Abstract 2074: Association of Hypertension Drug Target Genes With Blood Pressure and Hypertension: Results From a Genome-wide Association Study in 29,136 Individuals
Blood pressure (BP) reduction in hypertensive individuals reduces the risk of cardiovascular complications. To achieve BP control patients often require multiple medications, and trial and error switching of drug classes, indicating inter-individual differences attributable to many factors, including genetic effects. A recent genome-wide association study (GWAS) and meta-analyses of systolic blood pressure (SBP), diastolic blood pressure (DBP), and hypertension (HTN) in 29,136 individuals from 6 population-based cohorts of European ancestry identified and replicated multiple genome-wide significant novel BP loci.

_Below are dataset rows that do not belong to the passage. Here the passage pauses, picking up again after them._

(** C2. In every run that opens the output, the band count the output is
    declared with is the sum of what the resolved selections contribute,
    one per input; the destination indexes written are 1, 2, ... without
    gap or overlap, up to the cursor; and when the command succeeds they
    are exactly 1..count, the sources being read in the order of the input
    list, each with its own selection. *)
Theorem layout_is_contiguous (fs : gmap string dataset) (a : args)
    (st : copy_state) :
  final (stack fs a) = Some st →
  ∃ ixs oc,
    resolve_all fs (Py.zip_longest (input a) (bidx a)) [] 0 = Ok (ixs, oc)
    ∧ length ixs = length (input a)
    ∧ oc = total ixs
    ∧ w_count (cs_dst st) = oc
    ∧ w_meta (cs_dst st) !! "count" = Some (VInt oc)
    ∧ written (cs_trace st) = seqZ 1 (cs_idx st - 1)
    ∧ cs_idx st - 1 ≤ oc
    ∧ (exit_code (stack fs a) = 0 →
       written (cs_trace st) = seqZ 1 oc
       ∧ sources (cs_trace st) = zip (input a) ixs).
Proof.
  rewrite stack_final, stack_exit.
  destruct (stack_body fs a) as [st0 r] eqn:Hbody. simpl.
  intros ->.
  apply stack_body_opened in Hbody
    as (ixs & oc & first & kwargs & w & p & rest
        & Hres & Hin & Hp & Hk & Hw & Hcopy).
  exists ixs, oc. split; [done|].
  pose proof Hres as Hres'.
  apply resolve_all_spec in Hres' as (new & Hix & Hlen & Hoc & Hpaths).
  simpl in Hix. subst new.
  rewrite (zip_longest_paths _ _ Hpaths) in Hlen.
  apply copy_loop_inv in Hcopy as (Hm & Hc & Hwr & Hk' & Hr).
  simpl in Hm, Hc, Hwr, Hk', Hr.
  apply open_w_spec in Hw as [Hwm Hwc].
  pose proof (output_kwargs_count _ _ _ _ _ Hk) as Hcount.
  rewrite Hcount in Hwc. injection Hwc as Hwc.
  assert (Hsnd : (zip (input a) ixs).*2 = ixs).
  { apply snd_zip. lia. }
  rewrite Hsnd in Hk', Hr.
  split_and!; try done.
  - congruence.
  - by rewrite Hm, Hwm.
  - lia.
  - destruct r as [[]|e]; simpl; [|done]. intros _.
    destruct Hr as [Hidx Hsrc]; [done|].
    rewrite Hwr, Hsrc. split; [f_equal; lia | done].
Qed.

Lemma layout_is_contiguous_witness :
  ∃ st ixs oc,
    final (stack test_fs two_inputs) = Some st
    ∧ resolve_all test_fs (Py.zip_longest (input two_inputs) (bidx two_inputs))
        [] 0 = Ok (ixs, oc)
    ∧ oc = total ixs
    ∧ w_count (cs_dst st) = oc
    ∧ written (cs_trace st) = seqZ 1 (cs_idx st - 1).
Proof.
  destruct (stack test_fs two_inputs) as [code lg [st|]] eqn:Hrun;
    [|vm_compute in Hrun; discriminate Hrun].
  assert (Hfin : final (stack test_fs two_inputs) = Some st)
    by (by rewrite Hrun).
  destruct (layout_is_contiguous test_fs two_inputs st Hfin)
    as (ixs & oc & H1 & _ & H2 & H3 & _ & H4 & _).
  exists st, ixs, oc. by rewrite Hrun in Hfin.
Defined.

Lemma output_kwargs_spec meta driver n ph kwargs :
  output_kwargs meta driver n ph = Ok kwargs →
  kwargs !! "count" = Some (VInt n)
  ∧ kwargs !! "driver" = Some (VStr driver)
  ∧ kwargs !! "photometric"
    = (if truthy ph then VStr <$> ph else meta !! "photometric")
  ∧ is_Some (meta !! "affine")
  ∧ kwargs !! "transform" = meta !! "affine"
  ∧ kwargs !! "affine" = None
  ∧ ∀ k, k ∉ touched_keys → kwargs !! k = meta !! k.
Proof.
  unfold output_kwargs. destruct (meta !! "affine") as [v|] eqn:Haff; [|done].
  intros [= <-].
  assert (Hph : truthy ph = true → ∃ s, ph = Some s).
  { destruct ph; [eauto | done]. }
  split_and!.
  - destruct (truthy ph); by simplify_map_eq.
  - destruct (truthy ph); by simplify_map_eq.
  - destruct (truthy ph) eqn:Ht.
    + destruct (Hph eq_refl) as [s ->]. by simplify_map_eq.
    + by simplify_map_eq.
  - by eexists.
  - destruct (truthy ph); by simplify_map_eq.
  - destruct (truthy ph); by simplify_map_eq.
  - intros k Hk. unfold touched_keys in Hk.
    rewrite !not_elem_of_cons in Hk.
    destruct Hk as (? & ? & ? & ? & ? & _).
    destruct (truthy ph); by simplify_map_eq.
Qed.

(** C8, as the code has it. The metadata the output is created with is the
    first input's, except that the band count is the accumulated total, the
    driver is the option's, a photometric entry is set only when one is
    supplied, and the first input's affine entry is moved to the transform
    entry, no affine entry being left; every other entry is unchanged. *)
Theorem output_meta_from_first (fs : gmap string dataset) (a : args)
    (st : copy_state) :
  final (stack fs a) = Some st →
  ∃ p rest first ixs oc,
    input a = p :: rest
    ∧ fs !! p = Some first
    ∧ resolve_all fs (Py.zip_longest (input a) (bidx a)) [] 0 = Ok (ixs, oc)
    ∧ w_meta (cs_dst st) !! "count" = Some (VInt oc)
    ∧ w_meta (cs_dst st) !! "driver" = Some (VStr (driver a))
    ∧ w_meta (cs_dst st) !! "photometric"
      = (if truthy (photometric a) then VStr <$> photometric a
         else ds_meta first !! "photometric")
    ∧ is_Some (ds_meta first !! "affine")
    ∧ w_meta (cs_dst st) !! "transform" = ds_meta first !! "affine"
    ∧ w_meta (cs_dst st) !! "affine" = None
    ∧ ∀ k, k ∉ touched_keys → w_meta (cs_dst st) !! k = ds_meta first !! k.
Proof.
  rewrite stack_final.
  destruct (stack_body fs a) as [st0 r] eqn:Hbody. simpl.
  intros ->.
  apply stack_body_opened in Hbody
    as (ixs & oc & first & kwargs & w & p & rest
        & Hres & Hin & Hp & Hk & Hw & Hcopy).
  apply copy_loop_inv in Hcopy as (Hm & _). simpl in Hm.
  apply open_w_spec in Hw as [Hwm _].
  exists p, rest, first, ixs, oc. rewrite Hm, Hwm.
  split; [done|]. split; [done|]. split; [done|].
  by apply output_kwargs_spec.
Qed.

Lemma output_meta_from_first_witness :
  ∃ st, final (stack test_fs two_inputs) = Some st
    ∧ w_meta (cs_dst st) !! "count" = Some (VInt 3)
    ∧ w_meta (cs_dst st) !! "transform" = rgb_meta !! "affine"
    ∧ w_meta (cs_dst st) !! "affine" = None
    ∧ w_meta (cs_dst st) !! "dtype" = rgb_meta !! "dtype".
Proof.
  destruct (stack test_fs two_inputs) as [code lg [st|]] eqn:Hrun;
    [|vm_compute in Hrun; discriminate Hrun].
  assert (Hfin : final (stack test_fs two_inputs) = Some st)
    by (by rewrite Hrun).
  destruct (output_meta_from_first test_fs two_inputs st Hfin)
    as (p & rest & first & ixs & oc & Hin & Hp & Hres & Hc & _ & _ & _
        & Ht & Ha & Hk).
  vm_compute in Hin. injection Hin as <- <-.
  vm_compute in Hp. injection Hp as <-.
  vm_compute in Hres. injection Hres as <- <-.
  exists st. rewrite Hrun in Hfin.
  split; [exact Hfin|]. split; [exact Hc|]. split; [exact Ht|].
  split; [exact Ha|]. apply Hk.
  unfold touched_keys. rewrite !not_elem_of_cons.
  split_and!; try discriminate. apply not_elem_of_nil.
Defined.

(** C8, as stated, fails: stacking the testing dataset, the output's
    transform entry is not the input's transform entry but its affine
    entry, and the input's affine entry is gone. *)
Lemma transform_not_verbatim :
  ∃ st, final (stack test_fs (test_args [])) = Some st
    ∧ exit_code (stack test_fs (test_args [])) = 0
    ∧ w_meta (cs_dst st) !! "transform" ≠ rgb_meta !! "transform"
    ∧ w_meta (cs_dst st) !! "affine" ≠ rgb_meta !! "affine".
Proof.
  eexists. split; [vm_compute; reflexivity|]. split; [by vm_compute|].
  split; vm_compute; discriminate.
Qed.





Example exit_on_bad_token :
  exit_code (stack test_fs (test_args ["1..x"])) = 1.
Proof. reflexivity. Qed.

Example exit_on_missing_input :
  exit_code (stack ∅ (test_args [])) = 1.
Proof. reflexivity. Qed.

Example exit_on_bad_read :
  exit_code (stack test_fs (test_args ["7"])) = 1
  ∧ logged (stack test_fs (test_args ["7"]))
    = [("Failed. Exception caught", IndexError)]
  ∧ option_map cs_trace (final (stack test_fs (test_args ["7"]))) = Some [].
Proof. by vm_compute. Qed.

Example exit_on_extra_bidx :
  exit_code (stack test_fs (test_args ["1"; "2"])) = 1.
Proof. reflexivity. Qed.

Example exit_on_success :
  stack test_fs two_inputs
  = {| exit_code := 0; logged := [];
       final := final (stack test_fs two_inputs) |}
  ∧ option_map cs_trace (final (stack test_fs two_inputs))
    = Some [EvReadBands "RGB.byte.tif" [1; 2]; EvWriteBands [1; 2];
            EvReadBands "RGB.byte.tif" [3]; EvWriteBands [3]].
Proof. split; by vm_compute. Qed.

(** ** Further properties of the selector *)

Section SelectorErrors.

Implicit Types (a b item : string) (src : list Z).

Lemma int_only_value_error a e : Py.int a = Raise e → e = ValueError.
Proof.
  unfold Py.int. destruct (match Py.lstrip a with
                           | EmptyString => _ | String _ _ => _ end);
    [done | by intros [= <-]].
Qed.

Lemma bound_only_value_error a e : bound a = Raise e → e = ValueError.
Proof.
  destruct a as [|c s]; [done|]. unfold bound.
  destruct (Py.int (String c s)) as [z|e'] eqn:Hz; [done|].
  simpl. intros [= <-]. by eapply int_only_value_error.
Qed.

Lemma rmap_raise {A B : Type} (f : A → result B) (xs : list A) (e : exn) :
  rmap f xs = Raise e → ∃ x, x ∈ xs ∧ f x = Raise e.
Proof.
  induction xs as [|x xs IH]; simpl; [done|].
  destruct (f x) as [y|e'] eqn:Hx; simpl.
  - destruct (rmap f xs) as [ys|e'']; [done|]. simpl.
    intros [= <-]. destruct IH as (x' & Hin & Hx'); [done|].
    exists x'. split; [by right | done].
  - intros [= <-]. exists x. split; [by left | done].
Qed.

Lemma rmap_exists_raise {A B : Type} (f : A → result B) (xs : list A) :
  Exists (fun x => ∃ e, f x = Raise e) xs → ∃ e, rmap f xs = Raise e.
Proof.
  induction 1 as [x xs [e He]|x xs _ [e IH]]; simpl.
  - rewrite He. eauto.
  - destruct (f x); simpl; [rewrite IH|]; eauto.
Qed.

Lemma resolve_raises src (item : option string) (e : exn) :
  resolve_item src item = Raise e → e = ValueError.
Proof.
  unfold resolve_item. destruct item as [item|]; [|done].
  destruct (Py.contains ".." item).
  - destruct (rmap bound _) as [parts|e'] eqn:Hparts; simpl.
    + destruct parts as [|start [|stop [|? ?]]]; try done; by intros [= <-].
    + intros [= <-]. apply rmap_raise in Hparts as (x & _ & Hx).
      by eapply bound_only_value_error.
  - destruct (rmap Py.int _) as [parts|e'] eqn:Hparts; simpl.
    + by destruct parts as [|p [|? ?]].
    + intros [= <-]. apply rmap_raise in Hparts as (x & _ & Hx).
      by eapply int_only_value_error.
Qed.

We hypothesized based on physiology that associations of antihypertensive drug target genes within this GWAS could suggest associations with BP. We identified 31 genes whose corresponding proteins are targets of anti-hypertensives, including receptors targeted within the renin-angiotensin system, and by diuretics, adrenoceptor blockers and calcium channel blockers. We examined associations for SBP, DBP, and HTN to 31 anti-hypertensive drug target gene regions, including all SNPs tested in the GWAS within these genes and 60 kb flanking regions around them. We compared the strongest association in each gene region to the most significant associations in random re-samplings (n=1,000) of identical numbers of consecutive SNPs within the same GWAS results datasets. Allowing for multiple comparisons this method identified evidence of association of ADRB1, ADRB2, AGT, CACNA1A, CACNA1C, and SLC12A3 polymorphisms with one or more BP traits. An intronic SNP (rs1985579, G>A) in CACNA1A had the lowest GWAS p value among SNPs tested; the minor allele was associated with low SBP (p=2.6×10−5), DBP (p=1.5×10−4) and odds of HTN (p=2.9×10−3). In the ADRB1 region, the Arg389Gly polymorphism (rs1801253, C>G) showed the strongest association with the Gly allele associated with decreased SBP (p=7.3×10−4) and DBP (p=7.5×10−4), a finding that is consistent with prior studies.
Conclusions: Our results suggest that further studies of these genes in relation to BP and potential pharmacogenetic interactions may be warranted. CACNA1A, previously implicated in genetic susceptibility to migraines, potentially represents a novel BP candidate gene.